The Greenidge power plant burned coal until its 2011 closing. The current owner of the property is converting the fuel used at the electricity-generating facility from coal to natural gas.

DRESDEN — Three environmental groups and 30 individuals are seeking an injunction to stop Greenidge Generation’s plan to construct four new buildings so it can expand its bitcoin mining operation.

Buffalo attorney Richard Lippes filed an Article 78 proceeding in state Supreme Court of Yates County Dec. 17 on behalf of The Sierra Club, the Committee to Preserve the Finger Lakes, Seneca Lake Guardian, and more than two-dozen people. Greenidge, the town of Torrey, and Torrey’s Planning Board were named as defendants.

The Article 78 claims the Connecticut-based company and Torrey officials violated the State Environmental Quality Review process by not taking the mandated “hard look” at the environmental impacts of the project and requiring an environmental impact statement. Specifically, the petition claims the expansion will generate an increase in the discharge of heated cooling water back into the lake, contributing to such negatives impacts as harmful algal blooms and impacts on fish populations, as well as increased noise from the 24/7 operation.

The litigation focuses on the Torrey Planning Board’s October 2019 approval of Greenidge’s request to allow for data and bitcoin operations while considering the plant as a Type 1 project under SEQR. Type 1 projects typically require an EIS, but the Planning Board waived that requirement. Later, the Planning Board gave its approval to the construction of the four buildings as an “unlisted action” under SEQR and not requiring an EIS.

The petition notes that SEQR regulations mandate a project that will use more than 2 million gallons of water a day must be designated a Type 1 project. Greenidge’s permit allows it to withdraw nearly 160 million gallons of water from Seneca Lake each day to cool the generating turbines by way of a pass-through system, not a closed-loop system, thus resulting in the discharge of heated water back into the lake.

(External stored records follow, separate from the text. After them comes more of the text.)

(* ===== verification/GoNet.v ===== *)
(** * The part of Go's [net/netip] the sources call: addresses and prefixes.

    An address is invalid, a 32-bit value, or a 128-bit value with a zone; a
    prefix is an address without zone and a number of bits. *)

From Stdlib Require Import ZArith Lia Ascii.
From stdpp Require Import base list strings numbers gmap.
From S2P Require Import Prelude GoStrings.
#[local] Open Scope string_scope.
#[local] Open Scope list_scope.
#[local] Open Scope Z_scope.

Inductive Addr :=
| NoAddr
| V4 (v : Z)
| V6 (v : Z) (zone : string).

#[export] Instance Addr_eq_dec : EqDecision Addr.
Proof. solve_decision. Defined.

Definition Addr_encode (a : Addr) : option (Z + Z * string) :=
  match a with NoAddr => None | V4 v => Some (inl v) | V6 v z => Some (inr (v, z)) end.
Definition Addr_decode (x : option (Z + Z * string)) : Addr :=
  match x with None => NoAddr | Some (inl v) => V4 v | Some (inr (v, z)) => V6 v z end.

#[export] Instance Addr_countable : Countable Addr.
Proof. refine (inj_countable' Addr_encode Addr_decode _). by intros []. Defined.

(** Values a Go address can hold. *)
Definition addr_ok (a : Addr) : Prop :=
  match a with NoAddr => True | V4 v => 0 ≤ v < 2 ^ 32 | V6 v _ => 0 ≤ v < 2 ^ 128 end.

Definition IsValid (a : Addr) : bool := match a with NoAddr => false | _ => true end.
Definition Is4 (a : Addr) : bool := match a with V4 _ => true | _ => false end.
Definition Is6 (a : Addr) : bool := match a with V6 _ _ => true | _ => false end.
Definition Is4In6 (a : Addr) : bool := match a with V6 v _ => Z.shiftr v 32 =? 0xffff | _ => false end.
Definition BitLen (a : Addr) : Z := match a with NoAddr => 0 | V4 _ => 32 | V6 _ _ => 128 end.
Definition addr_val (a : Addr) : Z := match a with NoAddr => 0 | V4 v => v | V6 v _ => v end.
Definition Zone (a : Addr) : string := match a with V6 _ z => z | _ => "" end.

Definition Unmap (a : Addr) : Addr :=
  match a with V6 v _ => if Is4In6 a then V4 (v `mod` 2 ^ 32) else a | _ => a end.

(** [WithZone("")]. *)
Definition WithoutZone (a : Addr) : Addr := match a with V6 v _ => V6 v "" | _ => a end.

Definition IsUnspecified (a : Addr) : bool :=
  match a with V4 v => v =? 0 | V6 v z => (v =? 0) && bool_decide (z = "") | NoAddr => false end.

(** Address classes; a mapped IPv4 address has the class of the IPv4 address. *)
Definition v4_byte (v : Z) (i : Z) : Z := Z.land (Z.shiftr v (8 * (3 - i))) 255.
Definition v6_u16_0 (v : Z) : Z := Z.shiftr v 112.

Definition IsPrivate (a : Addr) : bool :=
  match Unmap a with
  | V4 v => (v4_byte v 0 =? 10) || ((v4_byte v 0 =? 172) && (Z.land (v4_byte v 1) 0xf0 =? 16)) ||
            ((v4_byte v 0 =? 192) && (v4_byte v 1 =? 168))
  | V6 v _ => Z.land (Z.shiftr v 120) 0xfe =? 0xfc
  | NoAddr => false
  end.
Definition IsLoopback (a : Addr) : bool :=
  match Unmap a with V4 v => v4_byte v 0 =? 127 | V6 v _ => v =? 1 | NoAddr => false end.
Definition IsMulticast (a : Addr) : bool :=
  match Unmap a with
  | V4 v => Z.land (v4_byte v 0) 0xf0 =? 0xe0
  | V6 v _ => Z.shiftr v 120 =? 0xff
  | NoAddr => false
  end.
Definition IsLinkLocalUnicast (a : Addr) : bool :=
  match Unmap a with
  | V4 v => (v4_byte v 0 =? 169) && (v4_byte v 1 =? 254)
  | V6 v _ => Z.land (v6_u16_0 v) 0xffc0 =? 0xfe80
  | NoAddr => false
  end.

(** The address after and before; none past the ends of the family. *)
Definition Next (a : Addr) : Addr :=
  match a with
  | NoAddr => NoAddr
  | V4 v => if v + 1 =? 2 ^ 32 then NoAddr else V4 (v + 1)
  | V6 v z => if v + 1 =? 2 ^ 128 then NoAddr else V6 (v + 1) z
  end.
Definition Prev (a : Addr) : Addr :=
  match a with
  | NoAddr => NoAddr
  | V4 v => if v =? 0 then NoAddr else V4 (v - 1)
  | V6 v z => if v =? 0 then NoAddr else V6 (v - 1) z
  end.

Fixpoint string_ltb (s t : string) : bool :=
  match s, t with
  | _, EmptyString => false
  | EmptyString, String _ _ => true
  | String a s, String b t =>
      if byte_val a =? byte_val b then string_ltb s t else byte_val a <? byte_val b
  end.

(** [ip.Less(ip2)]: bit length first, then the value, then the zone. *)
Definition Less (a b : Addr) : bool :=
  if BitLen a =? BitLen b then
    if addr_val a =? addr_val b then string_ltb (Zone a) (Zone b)
    else addr_val a <? addr_val b
  else BitLen a <? BitLen b.

(** Big-endian bytes, as [AsSlice] gives them; the invalid address has none. *)
Fixpoint be_bytes (n : nat) (v : Z) : list Z :=
  match n with
  | O => []
  | S n => be_bytes n (v `div` 256) ++ [v `mod` 256]
  end.
Definition be_value (l : list Z) : Z := fold_left (λ acc b, acc * 256 + b) l 0.

Definition AsSlice (a : Addr) : list Z :=
  match a with NoAddr => [] | V4 v => be_bytes 4 v | V6 v _ => be_bytes 16 v end.

(** [netip.AddrFromSlice]. *)
Definition AddrFromSlice (l : list Z) : option Addr :=
  match length l with
  | 4%nat => Some (V4 (be_value l))
  | 16%nat => Some (V6 (be_value l) "")
  | _ => None
  end.

(** ** Prefixes *)

Record Prefix := mkPrefix { paddr : Addr; pbits : Z }.

Definition prefix_valid (p : Prefix) : bool :=
  IsValid (paddr p) && (0 <=? pbits p) && (pbits p <=? BitLen (paddr p)) && bool_decide (Zone (paddr p) = "").

Definition host_bits (p : Prefix) : Z := BitLen (paddr p) - pbits p.

Definition Masked (p : Prefix) : Prefix :=
  if prefix_valid p then
    let m v := Z.shiftl (Z.shiftr v (host_bits p)) (host_bits p) in
    mkPrefix (match paddr p with NoAddr => NoAddr | V4 v => V4 (m v) | V6 v z => V6 (m v) z end) (pbits p)
  else mkPrefix NoAddr 0.

Definition prefix_contains (p : Prefix) (ip : Addr) : bool :=
  prefix_valid p && bool_decide (Zone ip = "") &&
  (BitLen ip =? BitLen (paddr p)) && IsValid ip &&
  (Z.shiftr (addr_val ip) (host_bits p) =? Z.shiftr (addr_val (paddr p)) (host_bits p)).

(** The last address of a prefix: all host bits set. *)
Definition last_addr (p : Prefix) : Addr :=
  let l v := Z.shiftl (Z.shiftr v (host_bits p)) (host_bits p) + (2 ^ host_bits p - 1) in
  match paddr p with NoAddr => NoAddr | V4 v => V4 (l v) | V6 v z => V6 (l v) z end.

(** ** Lemmas *)

Lemma length_be_bytes n v : length (be_bytes n v) = n.
Proof. revert v. induction n as [|n IH]; intros v; simpl; [done|]. rewrite length_app, IH. simpl. lia. Qed.

Lemma be_value_app l x : be_value (l ++ [x]) = be_value l * 256 + x.
Proof. unfold be_value. by rewrite fold_left_app. Qed.

Lemma be_value_bytes n v : 0 ≤ v < 256 ^ Z.of_nat n → be_value (be_bytes n v) = v.
Proof.
  revert v. induction n as [|n IH]; intros v Hv; [simpl in *; unfold be_value; simpl; lia|].
  cbn [be_bytes]. rewrite be_value_app, IH.
  - pose proof (Z.div_mod v 256). lia.
  - rewrite Nat2Z.inj_succ, Z.pow_succ_r in Hv by lia. split; [apply Z.div_pos; lia|].
    apply Z.div_lt_upper_bound; lia.
Qed.

Lemma be_bytes_range n v : Forall (λ b, 0 ≤ b < 256) (be_bytes n v).
Proof.
  revert v. induction n as [|n IH]; intros v; simpl; [constructor|].
  apply Forall_app_2; [done|]. constructor; [apply Z.mod_pos_bound; lia|constructor].
Qed.

Lemma be_value_range l : Forall (λ b, 0 ≤ b < 256) l → 0 ≤ be_value l < 256 ^ Z.of_nat (length l).
Proof.
  induction l as [|x l IH] using rev_ind; intros Hl; [unfold be_value; simpl; lia|].
  apply Forall_app in Hl as [Hl Hx]. apply Forall_inv in Hx; cbv beta in Hx. specialize (IH Hl).
  rewrite be_value_app, length_app. simpl.
  replace (Z.of_nat (length l + 1)) with (Z.of_nat (length l) + 1) by lia. rewrite Z.pow_add_r, Z.pow_1_r by lia. lia.
Qed.

Lemma be_bytes_value l : Forall (λ b, 0 ≤ b < 256) l → be_bytes (length l) (be_value l) = l.
Proof.
  induction l as [|x l IH] using rev_ind; intros Hl; [done|].
  apply Forall_app in Hl as [Hl Hx]. apply Forall_inv in Hx; cbv beta in Hx.
  rewrite length_app, be_value_app. simpl. replace (length l + 1)%nat with (S (length l)) by lia. cbn [be_bytes].
  rewrite Z.div_add_l, (Z.div_small x) by lia. rewrite Z.add_0_r, IH by done. f_equal. f_equal.
  rewrite Z.add_comm, Z.mod_add by lia. by rewrite Z.mod_small.
Qed.

(** [AddrFromSlice] inverts [AsSlice] on addresses without zone. *)
Lemma AddrFromSlice_AsSlice a :
  addr_ok a → a ≠ NoAddr → Zone a = "" → AddrFromSlice (AsSlice a) = Some a.
Proof.
  intros Hok Hne Hz. destruct a as [|v|v z]; [done| |]; simpl in Hok; unfold AddrFromSlice.
  - change (AsSlice (V4 v)) with (be_bytes 4 v). rewrite length_be_bytes, be_value_bytes; [done|].
    change (256 ^ Z.of_nat 4) with (2 ^ 32). lia.
  - change (AsSlice (V6 v z)) with (be_bytes 16 v). rewrite length_be_bytes, be_value_bytes.
    + simpl in Hz. by rewrite Hz.
    + change (256 ^ Z.of_nat 16) with (2 ^ 128). lia.
Qed.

Michael McKeon, a Greenidge spokesman, released a statement from company attorney Kevin McAuliffe on Monday.

“This lawsuit is another attempt to circumvent the prior losses which the opponents of the Greenidge project have been dealt by the state’s judicial system,” McAuliffe wrote. “We appreciate the strong support we have received from local government leaders. As was recently reaffirmed by the DEC, Greenidge possesses all of the required permits from DEC and is operating in full compliance with those permits. A majority of the alleged harms complained of in this new action relates to environmental issues associated with the use of Seneca Lake water.”

McAuliffe said the Torrey Planning Board does not have the authority to negate those rights granted to Greenidge in its validly existing permits.

“This complaint seeks to re-litigate those same environmental issues repeatedly determined by the courts in favor of the DEC and Greenidge,” McAuliffe said. “As such, there once again is nothing to see here.”